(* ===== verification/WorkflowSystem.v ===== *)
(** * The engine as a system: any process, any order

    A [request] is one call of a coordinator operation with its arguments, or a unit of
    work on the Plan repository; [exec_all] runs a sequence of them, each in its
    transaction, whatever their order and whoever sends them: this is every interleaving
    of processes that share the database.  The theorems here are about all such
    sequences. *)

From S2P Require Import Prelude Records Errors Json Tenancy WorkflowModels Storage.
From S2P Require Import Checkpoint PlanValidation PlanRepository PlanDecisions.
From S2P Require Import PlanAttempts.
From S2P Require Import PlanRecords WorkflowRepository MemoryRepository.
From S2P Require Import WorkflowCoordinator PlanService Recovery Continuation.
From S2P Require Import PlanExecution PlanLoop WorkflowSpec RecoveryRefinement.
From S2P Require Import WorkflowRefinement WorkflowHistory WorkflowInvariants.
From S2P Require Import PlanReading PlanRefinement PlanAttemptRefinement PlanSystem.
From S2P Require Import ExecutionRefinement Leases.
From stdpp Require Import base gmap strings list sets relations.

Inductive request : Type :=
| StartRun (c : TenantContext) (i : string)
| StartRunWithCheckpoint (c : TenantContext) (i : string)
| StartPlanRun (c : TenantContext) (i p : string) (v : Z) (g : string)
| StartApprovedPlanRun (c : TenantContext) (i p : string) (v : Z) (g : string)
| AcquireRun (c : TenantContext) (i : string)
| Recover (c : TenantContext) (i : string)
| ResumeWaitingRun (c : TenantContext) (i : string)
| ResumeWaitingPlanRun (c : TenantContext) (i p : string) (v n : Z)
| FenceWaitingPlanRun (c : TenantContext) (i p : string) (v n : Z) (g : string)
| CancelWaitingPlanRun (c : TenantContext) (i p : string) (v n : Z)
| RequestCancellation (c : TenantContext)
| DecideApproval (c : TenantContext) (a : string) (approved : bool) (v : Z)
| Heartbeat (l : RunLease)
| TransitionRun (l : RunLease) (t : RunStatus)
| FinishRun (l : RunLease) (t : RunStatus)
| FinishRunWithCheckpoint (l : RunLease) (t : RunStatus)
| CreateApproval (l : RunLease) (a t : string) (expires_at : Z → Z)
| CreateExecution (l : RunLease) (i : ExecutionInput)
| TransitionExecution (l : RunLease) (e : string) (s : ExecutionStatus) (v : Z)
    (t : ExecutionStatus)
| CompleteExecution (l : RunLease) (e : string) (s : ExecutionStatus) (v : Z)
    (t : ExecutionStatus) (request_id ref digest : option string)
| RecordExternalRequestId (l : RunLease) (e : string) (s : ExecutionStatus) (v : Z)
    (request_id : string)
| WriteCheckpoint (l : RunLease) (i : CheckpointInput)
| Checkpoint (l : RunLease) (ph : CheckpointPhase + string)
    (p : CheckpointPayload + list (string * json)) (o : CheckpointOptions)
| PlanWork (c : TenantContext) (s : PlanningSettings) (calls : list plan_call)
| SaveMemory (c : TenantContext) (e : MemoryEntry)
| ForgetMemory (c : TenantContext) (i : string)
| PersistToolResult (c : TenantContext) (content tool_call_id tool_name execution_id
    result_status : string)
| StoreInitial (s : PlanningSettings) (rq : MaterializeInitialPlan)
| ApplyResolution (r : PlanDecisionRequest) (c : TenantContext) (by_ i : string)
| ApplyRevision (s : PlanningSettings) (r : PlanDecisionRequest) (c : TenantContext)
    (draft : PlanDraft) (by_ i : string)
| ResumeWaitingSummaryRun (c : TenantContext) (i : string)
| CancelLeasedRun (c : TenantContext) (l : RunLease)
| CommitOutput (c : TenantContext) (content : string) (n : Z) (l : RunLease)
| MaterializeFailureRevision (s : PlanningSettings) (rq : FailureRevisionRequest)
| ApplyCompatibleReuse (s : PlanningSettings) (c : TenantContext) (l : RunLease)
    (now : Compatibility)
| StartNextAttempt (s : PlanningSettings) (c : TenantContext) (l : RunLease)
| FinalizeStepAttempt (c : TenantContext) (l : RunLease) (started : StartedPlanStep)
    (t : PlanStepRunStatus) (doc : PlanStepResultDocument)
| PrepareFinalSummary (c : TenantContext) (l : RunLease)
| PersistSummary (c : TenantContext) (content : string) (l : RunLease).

┄┄┄┄┄┄┄┄┄┄┄┄┄┄┄┄┄┄┄┄

> **WHAT NEEDS TO BE DONE**
Start at the first line of the entries above. Set down each line exactly through the one with "StartRun (c : TenantContext) (i : string)", and stop there.

> **RESPONSE AREA**
(* ===== verification/WorkflowSystem.v ===== *)
(** * The engine as a system: any process, any order

    A [request] is one call of a coordinator operation with its arguments, or a unit of
    work on the Plan repository; [exec_all] runs a sequence of them, each in its
    transaction, whatever their order and whoever sends them: this is every interleaving
    of processes that share the database.  The theorems here are about all such
    sequences. *)

From S2P Require Import Prelude Records Errors Json Tenancy WorkflowModels Storage.
From S2P Require Import Checkpoint PlanValidation PlanRepository PlanDecisions.
From S2P Require Import PlanAttempts.
From S2P Require Import PlanRecords WorkflowRepository MemoryRepository.
From S2P Require Import WorkflowCoordinator PlanService Recovery Continuation.
From S2P Require Import PlanExecution PlanLoop WorkflowSpec RecoveryRefinement.
From S2P Require Import WorkflowRefinement WorkflowHistory WorkflowInvariants.
From S2P Require Import PlanReading PlanRefinement PlanAttemptRefinement PlanSystem.
From S2P Require Import ExecutionRefinement Leases.
From stdpp Require Import base gmap strings list sets relations.

Inductive request : Type :=
| StartRun (c : TenantContext) (i : string)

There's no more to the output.